Chandrakant Narayanrao Tandale v. the State of Maharashtra (2020): Active euthanasia is a form of euthanasia that is illegal. The Court expressed sympathy towards the petitioner in this case but his petition of active euthanasia was not allowed.
What should be done going ahead?
First, passive euthanasia should strictly be done according to the guidelines of Supreme Court.
An application under Article 226 has to be filed with the Chief Justice of the High Court. The High Court shall constitute a bench of at least two judges to decide the application. Before deciding the same, the bench should seek the opinion of a committee of three reputed doctors. Preferably, one of the three doctors should be a neurologist, one should be a psychiatrist and the third should be a physician. The report of the doctors shall take into account the following factors: (a) Examination of the patient; (b) Records of the patient; (c) View of the hospital staff.
Second, suicide prevention is not just a social and public health goal in India, but also a traditional mental health practice. As a result, the time has come for mental health practitioners to take a more proactive approach to suicide prevention. In addition, the Government should initiate a national discourse on suicide prevention.

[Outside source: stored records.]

(** C5. The server implements the book of jobs: an iteration of its loop that
    succeeds carries out on the book exactly the operation that the message asks for,
    whose condition holds; answering the scheduler, announcing events and cleaning
    completed jobs change nothing in it. *)
Theorem server_implements_book n data m mailbox_empty data' :
  server_iteration englobing_zone n data (m, mailbox_empty) = Ok data' ->
  apply_op (op_of data m) (book_of data) = Some (book_of data').
Proof. apply server_iteration_book. Qed.
End Book.

(** ** Example *)

Module BookExamples.
Import Concrete MachineExamples JobExamples WorkloadExamples ServerExamples.

Example server_implements_book_witness :
  apply_op (SubmitJobs [1%positive]) (book_of data1) = Some (book_of data2) /\
  apply_op (StartJob 1) (book_of data2) = Some (book_of data3) /\ b_running (book_of data3) = 1.
Proof.
  split; [exact (server_implements_book zone_of 1 data1 submit false data2 data2_ok)|].
  split; [|vm_compute; reflexivity].
  refine (server_implements_book zone_of 1 data2 execute_it false data3 _). vm_compute. reflexivity.
Defined.
End BookExamples.
(* ===== verification/SystemFacts.v ===== *)
(** * The processes together keep the rules (theorems on the composition of the processes)

    An invariant of the whole system, in every interleaving: the processes respect what
    the server expects of the others, so that what is proved of the server alone holds
    in the system. *)

From S2P Require Import Prelude Interfaces Profiles Jobs Storage NumericStrcmp Outputs Machines Workload Tracers Ipp PState Writer NumberParsing Workflow Context ContextFacts ContextSteps Server Actors Guarantee TaskExecution SwitchProcesses EnvTrace JobsExecution Replay Submitters Reader System ServerSteps SystemProtocol SystemProcesses SystemSubmitters ServerFacts ServerBook.

(** ** The shared context and the ghost states *)

Section Coherence.
Context {IS Engine Host V : Type} `{IntervalSet IS} `{SimGrid Engine Host} `{RapidJson V}.
#[local] Abbreviation Ctx := (BatsimContext IS Engine Host V).
#[local] Abbreviation Data := (ServerData IS Engine Host V).
#[local] Abbreviation Act := (Actor IS Host V).
#[local] Abbreviation Msg := (IPMessage IS Host).
Implicit Types (c : Ctx) (g : ghost) (Γ : positive -> ghost).
Context (K : rules).

Definition messages c : list Msg := sm_message <$> c_sent c.

Lemma job_state_states c jp : job_state c jp = states c !! jp.
Proof. unfold job_state, states. by rewrite lookup_fmap. Qed.

(** Nothing is announced twice, and what a process may announce is its own. *)
Record coherent Γ c : Prop := {
  co_holds self : holds K (Γ self) c;
  co_disjoint i j jp : i ≠ j -> jp ∈ g_tokens (Γ i) -> jp ∉ g_tokens (Γ j);
  co_once : NoDup (submissions (messages c));
  co_announced jp : jp ∈ submissions (messages c) -> (jp < s_next_job (c_store c))%positive;
  co_free jp i : jp ∈ submissions (messages c) -> jp ∉ g_tokens (Γ i);
  co_sendable m : m ∈ messages c -> exists name, sendable K name m;
}.

Lemma fresh_below c jp s : fresh_ok c -> job_state c jp = Some s -> (jp < s_next_job (c_store c))%positive.
Proof.
  intros Hf. unfold job_state. destruct (s_jobs (c_store c) !! jp) eqn:E; [|done]. intros _. apply Hf. by eexists.
Qed.

Lemma segment_kept Γ c c' self g' jp s :
  segment K (Γ self) c c' g' -> job_state c jp = Some s -> exists s', job_state c' jp = Some s' /\ state_kept s s'.
Proof.
  intros Hs. unfold job_state. destruct (s_jobs (c_store c) !! jp) as [j|] eqn:Hj; [|done]. intros [= <-].
  destruct (se_jobs _ _ _ _ _ Hs jp j Hj) as (j' & -> & _ & Hk). by exists (state j').
Qed.
Lemma replay_keeps g instance rank file : keeps g (x_smpi_replay_run x instance rank file).
Proof.
  intros d _ d' p [-> Hp]%Hreplay. exists g. split; [apply guar_refl|]. by apply only_waits_conforms.
Qed.

(** ** What a process does when it starts *)

Lemma body_does self a (m : M unit) g d :
  startable K g a -> body x self a = Some m -> does m (fun _ _ _ => True) g d.
Proof.
  destruct a; cbn [startable body]; intros Hs [= <-];
    [exact (static_submitter_does K _ g workload_name d Hs)|done|apply keeps_does; [|done]..].
  - destruct Hs as (Hwn & HK & ->). by apply workflow_submitter_keeps.
  - apply event_submitter_keeps.
  - apply env_zone_keeps.
  - apply request_reply_keeps.
  - apply switch_on_keeps.
  - apply switch_off_keeps.
  - cbn in Hs. subst. by apply killer_keeps.
  - apply waiter_keeps.
  - by apply execute_job_keeps.
  - apply smpi_keeps. intros. apply replay_keeps.
  - apply usage_trace_keeps.
Qed.

(** ** The steps *)

Lemma start_actor_invariant Γ σ self σ' :
  invariant Γ σ -> start_actor x self σ = Some (Ok σ') -> exists Γ', invariant Γ' σ' /\ forward σ σ'.
Proof.
  intros Hinv. unfold start_actor. destruct (actor_of σ self) as [a|] eqn:Ha; [|done].
  destruct (bool_decide (self ∈ sy_started σ)) eqn:Hst; [done|]. apply bool_decide_eq_false in Hst.
  destruct (body x self a) as [m|] eqn:Hb; [|done]. intros [= Hr]. apply actor_of_elem in Ha.
  pose proof Hinv as [Hc Hp Hbl Hu Hs].
  assert (invariant Γ (σ <| sy_started ::= fun s => {[self]} ∪ s |>)) as Hinv'.
  { split; try done.
    - intros i w Hw. destruct (Hbl i w Hw) as (? & ? & ? & ?). split; [cbn; set_solver|done].
    - intros b Hb' Hn. apply Hu; [done|]. cbn in Hn. set_solver. }
  change (exists Γ', invariant Γ' σ' /\ forward (σ <| sy_started ::= fun s => {[self]} ∪ s |>) σ').
  revert Hr. apply (settle_invariant x K Γ); [exact Hinv'|cbn; set_solver| |].
  - by destruct (ho_actors _ _ _ (co_holds _ _ _ Hc self)) as [_ Hlt]; apply (Hlt (self, a)).
  - intros d p Hr. eapply (body_does self a m); [by apply (Hu (self, a))|done| |done].
    apply (co_holds _ _ _ Hc self).
Qed.

Lemma server_start_calm c d : server_start c = Ok d -> calm harmless c (sd_context d).
Proof.
  intros Hs. split; [by apply server_start_quiet|]. unfold server_start in Hs.
  apply bind_Ok in Hs as (d1 & [H1' _]%write_account & (d2 & [H2' _]%generate_and_send_account & [= <-])%bind_Ok).
  change (job_states d2 = job_states (initial_data c)). congruence.
Qed.

Lemma states_forward σ σ' : calm harmless (sy_context σ) (sy_context σ') -> forward σ σ'.
Proof.
  intros Hc. apply (segment_forward K (fun _ => no_ghost) no_ghost 1%positive σ σ' (sy_context σ')); [by apply calm_segment|done..].
Qed.

Lemma server_starts_invariant Γ σ σ' :
  invariant Γ σ -> server_starts σ = Some (Ok σ') -> exists Γ', invariant Γ' σ' /\ forward σ σ'.
Proof.
  intros Hinv. unfold server_starts. destruct (server_is_alive σ && _) eqn:Hal; [|done]. intros [= Hr].
  apply bind_Ok in Hr as (d & Hd & [= <-]). apply andb_true_iff in Hal as [_ Hns%negb_true_iff].
  pose proof (iv_server _ _ _ _ Hinv) as Hside. unfold server_side in Hside. rewrite Hns in Hside.
  exists Γ. split; [|apply states_forward; by apply server_start_calm].
  eapply (invariant_same x K Γ (σ <| sy_data ::= fun d0 => d0 <| sd_context := sd_context d |> |>)); try done.
  - unfold server_side. cbn. exists (sy_context σ), d. by split.
  - intros _. by apply server_start_nobody in Hd.
  - apply calm_invariant; [|done]. by apply server_start_calm.
Qed.
(* ===== verification/SystemWaits.v ===== *)
(** * When everybody waits (src/server.cpp, src/ipp.cpp)

    [send_message] returns when the message has been received, also in the server.
    The processes that are all in the middle of such a call wait for each other
    forever: only the clock moves.  This needs a submitter that is told about the
    completions of its jobs: without workflow, the server never waits, and whoever
    sends it a message is served. *)

From S2P Require Import Prelude Interfaces Profiles Jobs NumericStrcmp Outputs Machines Workload Tracers Ipp PState Writer NumberParsing Workflow Context Server Actors Guarantee Submitters Reader System ServerSteps SystemProtocol SystemFacts SystemSafety.

Section Waits.
Context {IS Engine Host V : Type} `{IntervalSet IS} `{SimGrid Engine Host} `{RapidJson V} `{BoostString} `{FileSystem}.
#[local] Abbreviation Data := (ServerData IS Engine Host V).
#[local] Abbreviation Act := (Actor IS Host V).
#[local] Abbreviation sys := (system IS Engine Host V).
Context (x : externals IS Engine Host V).
Implicit Types (σ : sys) (a : positive * Act).

(** The process has sent a message to the server, which has not received it. *)
Definition waits_for_server σ (self : positive) : Prop :=
  self ∈ sy_started σ /\
  exists since n resume, sy_blocked σ !! self = Some (since, Waiting (put_message "server" n) resume) /\
    (nb_read σ "server" < n)%nat.

(** The server has sent a message, which nobody has received; the other processes
    wait for the server. *)
Record everyone_waits σ : Prop := {
  ew_server : exists mbox n p, sy_sending σ = Some (mbox, n, p) /\ (nb_read σ mbox < n)%nat;
  ew_started : sy_server_started σ = true;
  ew_others a : a ∈ c_actors (sy_context σ) ->
    a.2 = server_actor /\ sy_blocked σ !! a.1 = None \/ waits_for_server σ a.1;
}.

(** The same, executable. *)
Definition waits_for_server_b σ (self : positive) : bool :=
  bool_decide (self ∈ sy_started σ) &&
  match sy_blocked σ !! self with
  | Some (_, Waiting (put_message mbox n) _) => String.eqb mbox "server" && (nb_read σ "server" <? n)%nat
  | _ => false
  end.

Definition everyone_waits_b σ : bool :=
  match sy_sending σ with Some (mbox, n, _) => (nb_read σ mbox <? n)%nat | None => false end &&
  sy_server_started σ &&
  forallb (fun a => is_server a && bool_decide (~ is_Some (sy_blocked σ !! a.1)) || waits_for_server_b σ a.1)
    (c_actors (sy_context σ)).

Lemma everyone_waits_b_sound σ : everyone_waits_b σ = true -> everyone_waits σ.
Proof.
  unfold everyone_waits_b. intros [[Hs Hst]%andb_true_iff Ho]%andb_true_iff. rewrite forallb_forall in Ho. split; [|done|].
  - destruct (sy_sending σ) as [[[mbox n] p]|]; [|done]. exists mbox, n, p. split; [done|]. by apply Nat.ltb_lt.
  - intros a Ha%list_elem_of_In%Ho. apply orb_true_iff in Ha as [[Hi Hb%bool_decide_eq_true]%andb_true_iff|[Hi Hb]%andb_true_iff].
    + left. split; [by destruct a as [i []]|]. apply eq_None_not_Some. exact Hb.
    + right. split; [by apply bool_decide_eq_true in Hi|].
      destruct (sy_blocked σ !! a.1) as [[since [u|b resume]]|]; [done| |done].
      destruct b as [| | | | |mbox n|]; try done. apply andb_true_iff in Hb as [->%String.eqb_eq Hn%Nat.ltb_lt].
      by exists since, n, resume.
Qed.

Lemma ew_waiting σ self since p :
  everyone_waits σ -> waiting_of σ self = Some (since, p) ->
  exists n resume, p = Waiting (put_message "server" n) resume /\ (nb_read σ "server" < n)%nat.
Proof.
  intros Hw. unfold waiting_of. destruct (actor_of σ self) as [a|] eqn:Ea; [|done]. intros Hp.
  destruct (ew_others _ Hw _ (actor_of_elem _ _ _ Ea)) as [[_ Hn]|(_ & s & n & resume & Hb & Hlt)]; cbn in *; [congruence|].
  rewrite Hp in Hb. injection Hb as -> ->. by exists n, resume.
Qed.

(** A label that is about another blocking call is not possible. *)
Ltac not_waiting Hw :=
  match goal with |- context [waiting_of ?σ ?self] =>
    destruct (waiting_of σ self) as [[since q]|] eqn:Ewait; [|done];
    destruct (ew_waiting _ _ _ _ Hw Ewait) as (n & resume & -> & Hlt); try done
  end.

(** The same state, later. *)
Definition later (e : Engine) σ : sys :=
  σ <| sy_data ::= fun d => d <| sd_context ::= fun c => c <| c_engine := e |> |> |>.

Lemma later_counters e σ :
  nb_submitted_jobs (sy_data (later e σ)) = nb_submitted_jobs (sy_data σ) /\
  nb_completed_jobs (sy_data (later e σ)) = nb_completed_jobs (sy_data σ).
Proof. by split. Qed.

Lemma everyone_waits_exec l σ σ' :
  everyone_waits σ -> exec x l σ = Some (Ok σ') ->
  exists e, σ' = later e σ.
Proof.
  intros Hw. destruct (ew_server _ Hw) as (mbox & k & p & Hsend & Hk).
  destruct l; cbn [exec].
  - unfold start_actor. destruct (actor_of σ self) as [a|] eqn:Ea; [|done].
    destruct (ew_others _ Hw _ (actor_of_elem _ _ _ Ea)) as [[Hs _]|[Hs _]]; cbn in Hs.
    + subst a. by case_bool_decide.
    + by rewrite bool_decide_true.
  - unfold server_starts. by rewrite (ew_started _ Hw), andb_false_r.
  - unfold server_receives, server_waits. rewrite Hsend. by rewrite bool_decide_false, andb_false_r.
  - unfold server_goes_on. rewrite Hsend. destruct (server_runs σ); [|done]. by rewrite (proj2 (Nat.leb_gt _ _) Hk).
  - unfold server_ends. rewrite Hsend. by rewrite bool_decide_false, andb_false_r.
  - unfold wakes_up. not_waiting Hw.
  - unfold computation_ends. not_waiting Hw.
  - unfold ptask_ends. not_waiting Hw.
  - unfold receives_message. not_waiting Hw.
  - unfold receives_rank. not_waiting Hw.
  - unfold message_is_taken. not_waiting Hw. by rewrite (proj2 (Nat.leb_gt _ _) Hlt).
  - unfold get_times_out. not_waiting Hw.
  - unfold time_passes. destruct (_ && _); [|done]. intros [= <-]. by eexists.
Qed.

Lemma everyone_waits_later σ e :
  everyone_waits σ -> everyone_waits (later e σ).
Proof. by intros []. Qed.

(** C8. A rendezvous on both sides is a deadlock: when the server waits for a message
    that it sends to be received, and each other process for the server to receive
    its own, this lasts whatever happens; no process runs, no message is received,
    no job completes and the simulation never ends. *)
Theorem everyone_waits_forever σ σ' :
  everyone_waits σ -> rtc (step x) σ σ' ->
  everyone_waits σ' /\
  exists e, σ' = later e σ.
Proof.
  intros Hw Hr. revert Hw. induction Hr as [σ|σ σ1 σ' [l σ2 Hl] Hr IH].
  - intros Hw. split; [done|]. exists (c_engine (sy_context σ)). by destruct σ as [[[]] ].
  - intros Hw. destruct (everyone_waits_exec _ _ _ Hw Hl) as [e ->].
    destruct (IH (everyone_waits_later σ e Hw)) as [Hw' [e' ->]]. split; [done|]. by exists e'.
Qed.
End Waits.

(** ** Without workflows *)

Section Served.
Context {IS Engine Host V : Type} `{IntervalSet IS} `{SimGrid Engine Host} `{RapidJson V} `{BoostString} `{FileSystem}.
#[local] Abbreviation Ctx := (BatsimContext IS Engine Host V).
#[local] Abbreviation Data := (ServerData IS Engine Host V).
#[local] Abbreviation Msg := (IPMessage IS Host).
#[local] Abbreviation sys := (system IS Engine Host V).
Context (x : externals IS Engine Host V).
Implicit Types (c : Ctx) (d : Data) (m : Msg) (σ : sys).

(** The scheduler has not answered a query: no submitter makes any. *)
Definition no_answer σ : Prop := forall m, m ∈ messages (sy_context σ) -> msg_type m ≠ SCHED_WAIT_ANSWER.

Lemma no_answer_before σ σ' : forward σ σ' -> no_answer σ' -> no_answer σ.
Proof.
  intros [[l El] _] Hno m Hm. apply Hno. unfold messages in *. rewrite El, fmap_app. apply elem_of_app. by left.
Qed.

Lemma settle_sending self r σ σ' : settle self r σ = Ok σ' -> sy_sending σ' = sy_sending σ.
Proof. unfold settle. intros ([d p] & _ & [= <-])%bind_Ok. by destruct p. Qed.

Lemma nobody_sends_back d m back :
  nobody_called d -> msg_type m ≠ SCHED_WAIT_ANSWER -> sends_back (x_englobing_zone x) d m = Ok back -> back = None.
Proof.
  intros [Ho _] Hm. unfold sends_back. destruct (msg_type m); try (by intros [= <-]); destruct (msg_data m); try (by intros [= <-]).
  - intros (j & _ & Hr)%bind_Ok. rewrite Ho, lookup_empty in Hr. by injection Hr.
  - done.
Qed.

Lemma receives_sending σ m b σ' :
  nobody_called (sy_data σ) -> msg_type m ≠ SCHED_WAIT_ANSWER -> receives x m b σ = Ok σ' -> sy_sending σ' = sy_sending σ.
Proof.
  intros Hno Hm. unfold receives. intros (back & ->%nobody_sends_back & Hr)%bind_Ok; [|done|done].
  by apply bind_Ok in Hr as (d & _ & [= <-]).
Qed.

(** A call that returns to a process. *)
Ltac resumed :=
  repeat match goal with
  | |- match ?y with _ => _ end = Some (Ok _) -> _ => destruct y eqn:?; try done
  | |- (match ?b with _ => _ end) _ = Some (Ok _) -> _ => destruct b; try done
  end.

Lemma exec_sending l σ σ' :
  nobody_called (sy_data σ) -> no_answer σ -> sy_sending σ = None -> exec x l σ = Some (Ok σ') -> sy_sending σ' = None.
Proof.
  intros Hno Hans Hs. destruct l; cbn [exec].
  - unfold start_actor. resumed. destruct (body _ _ _); [|done]. by intros [= ->%settle_sending].
  - unfold server_starts. resumed. by intros [= (d & _ & [= <-])%bind_Ok].
  - unfold server_receives. destruct (server_waits σ); [|done]. destruct (unread σ "server") as [|m rest] eqn:Hu; [done|].
    intros [= Hr%receives_sending]; [congruence|done|]. apply Hans, (unread_messages _ "server"). rewrite Hu. by left.
  - unfold server_goes_on. rewrite Hs. by destruct (server_runs σ).
  - unfold server_ends. resumed. by intros [= (u & _ & [= <-])%bind_Ok].
  - unfold wakes_up. resumed. by intros [= ->%settle_sending].
  - unfold computation_ends. resumed. by intros [= ->%settle_sending].
  - unfold ptask_ends. resumed. by intros [= ->%settle_sending].
  - unfold receives_message. resumed. by intros [= ->%settle_sending].
  - unfold receives_rank. resumed. intros Hr. match goal with E : settle _ _ _ = Ok ?y |- _ => apply settle_sending in E; rewrite Hs in E; rename y into σ1 end.
    revert Hr. unfold rank_is_put. resumed. by intros [= ->%settle_sending].
  - unfold message_is_taken. resumed. by intros [= ->%settle_sending].
  - unfold get_times_out. resumed. by intros [= ->%settle_sending].
  - unfold time_passes. resumed. by intros [= <-].
Qed.

Lemma unread_longer σ mbox n : (nb_read σ mbox < n)%nat -> (n <= nb_sent mbox (sy_context σ))%nat -> unread σ mbox ≠ [].
Proof.
  intros Hr Hn Hu. apply (f_equal length) in Hu. unfold unread, nb_sent in *. rewrite length_drop, length_fmap in Hu. cbn in Hu. lia.
Qed.

Lemma reachable_not_sending c σ :
  well_prepared c -> replay_only_waits x -> (forall a, a ∈ c_actors c -> is_workflow a = false) ->
  reachable x c σ -> no_answer σ -> sy_sending σ = None.
Proof.
  intros Hc Hx Hwf Hr. assert (callbacks (rules_of c) = false) as HK.
  { apply not_true_iff_false. intros (a & Ha & Hw)%List.existsb_exists. apply list_elem_of_In, Hwf in Ha. congruence. }
  unfold reachable in Hr. revert Hr. apply (rtc_ind_r (fun σ => no_answer σ -> sy_sending σ = None)); [done|].
  intros σ1 σ2 Hr Hs IH Hno. destruct (reachable_invariant x c σ1 Hc Hx Hr) as [Γ Hinv].
  destruct (step_invariant x _ Hx Γ _ _ Hinv Hs) as (_ & _ & Hf). pose proof (no_answer_before _ _ Hf Hno) as Hno1.
  destruct Hs as [l σ2 Hl]. eapply exec_sending; [by apply (iv_nobody _ _ _ _ Hinv)|exact Hno1|by apply IH|exact Hl].
Qed.

(** C9. Without workflows, no sender is blocked by the others: in every reachable state,
    the server itself waits for nobody, and when a process has sent a message to the
    server, either the server has it and the process may go on, or the server is ready
    to receive; until the server leaves its loop. *)
Theorem senders_are_served c σ self since n resume :
  well_prepared c -> replay_only_waits x -> (forall a, a ∈ c_actors c -> is_workflow a = false) ->
  reachable x c σ -> no_answer σ -> server_runs σ = true -> end_of_simulation_ack_received (sy_data σ) = false ->
  waiting_of σ self = Some (since, Waiting (put_message "server" n) resume) ->
  (exists r, exec x (MessageIsTaken self) σ = Some r) \/ (exists r, exec x ServerReceives σ = Some r).
Proof.
  intros Hc Hx Hwf Hr Hno Hrun Hack Hw. destruct (reachable_invariant x c σ Hc Hx Hr) as [Γ Hinv].
  destruct (iv_blocked _ _ _ _ Hinv _ _ (waiting_of_blocked _ _ _ Hw)) as (_ & _ & _ & Hn). cbn in Hn.
  destruct (Nat.le_gt_cases n (nb_read σ "server")) as [Hle|Hgt].
  - left. cbn [exec]. unfold message_is_taken. rewrite Hw, (proj2 (Nat.leb_le _ _) Hle). by eexists.
  - right. cbn [exec]. unfold server_receives, server_waits.
    rewrite Hrun, Hack, (reachable_not_sending c σ Hc Hx Hwf Hr Hno). cbn.
    destruct (unread σ "server") as [|m rest] eqn:Hu; [by destruct (unread_longer _ _ _ Hgt Hn)|by eexists].
Qed.
End Served.
Lemma start_job_Ok fuel alloc io c alloc' c' :
  start_job englobing_zone fuel alloc io c = Ok (alloc', c') ->
  sa_job alloc' = sa_job alloc /\ c_engine c' = c_engine c /\ s_profiles (c_store c') = s_profiles (c_store c) /\
  c_sent c' = c_sent c /\
  exists j j', s_jobs (c_store c) !! sa_job alloc = Some j /\ s_jobs (c_store c') !! sa_job alloc = Some j' /\
    id j' = id j /\ starting_time j' = now c.
Proof.
  unfold start_job. set (jp := sa_job alloc).
  intros (j & Hj%of_option_Ok & (t & _ & (alloc1 & Hplace & (c1 & Hc1%snapshot_consumption_outcome & (c2 & Hc2%with_machines_view_traced & [= <- <-])%bind_Ok)%bind_Ok)%bind_Ok)%bind_Ok)%bind_Ok.
  split.
  { unfold place_job in Hplace. apply bind_Ok in Hplace as (hosts & _ & (io_hosts & _ & [= <-])%bind_Ok).
    unfold complete_mapping. cbn. by destruct (bool_decide _). }
  apply (traced_same_outcome jp) in Hc2.
  assert (same_outcome jp (with_job jp (fun j => j <| starting_time := now c |> <| allocation := sa_machine_ids alloc |>
            <| task := Some t |>) c) c2) as (He & Hsent & _ & Hp & _ & _ & Hjob).
  { etransitivity; [|exact Hc2]. etransitivity; [|exact Hc1].
    unfold same_outcome, with_job. cbn. split_and!; try done; [intros jp' Hne|]; by rewrite alter_alter_eq. }
  split; [exact He|]. split; [exact Hp|]. split; [exact Hsent|]. unfold with_job in Hjob. cbn in Hjob. rewrite lookup_alter_eq, Hj in Hjob.
  destruct (s_jobs (c_store c2) !! jp) as [j2|] eqn:Hj2; [|done]. cbn in *. exists j, j2.
  injection Hjob as _ _ Hst _ _ Hid _ _. by split_and!.
Qed.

The Judiciary has made it clear that Active Euthanasia is prohibited in India in any form and under any circumstances. But a lenient view has been taken when it comes to passive euthanasia. The Supreme Court has recognized that a person with Persistent Vegetative State (PVS), with no scope of improvement has a right to end his life with dignity. Thus, passive euthanasia has been recognized in India as a facet of the Right to Life under Article 21 of the Indian Constitution.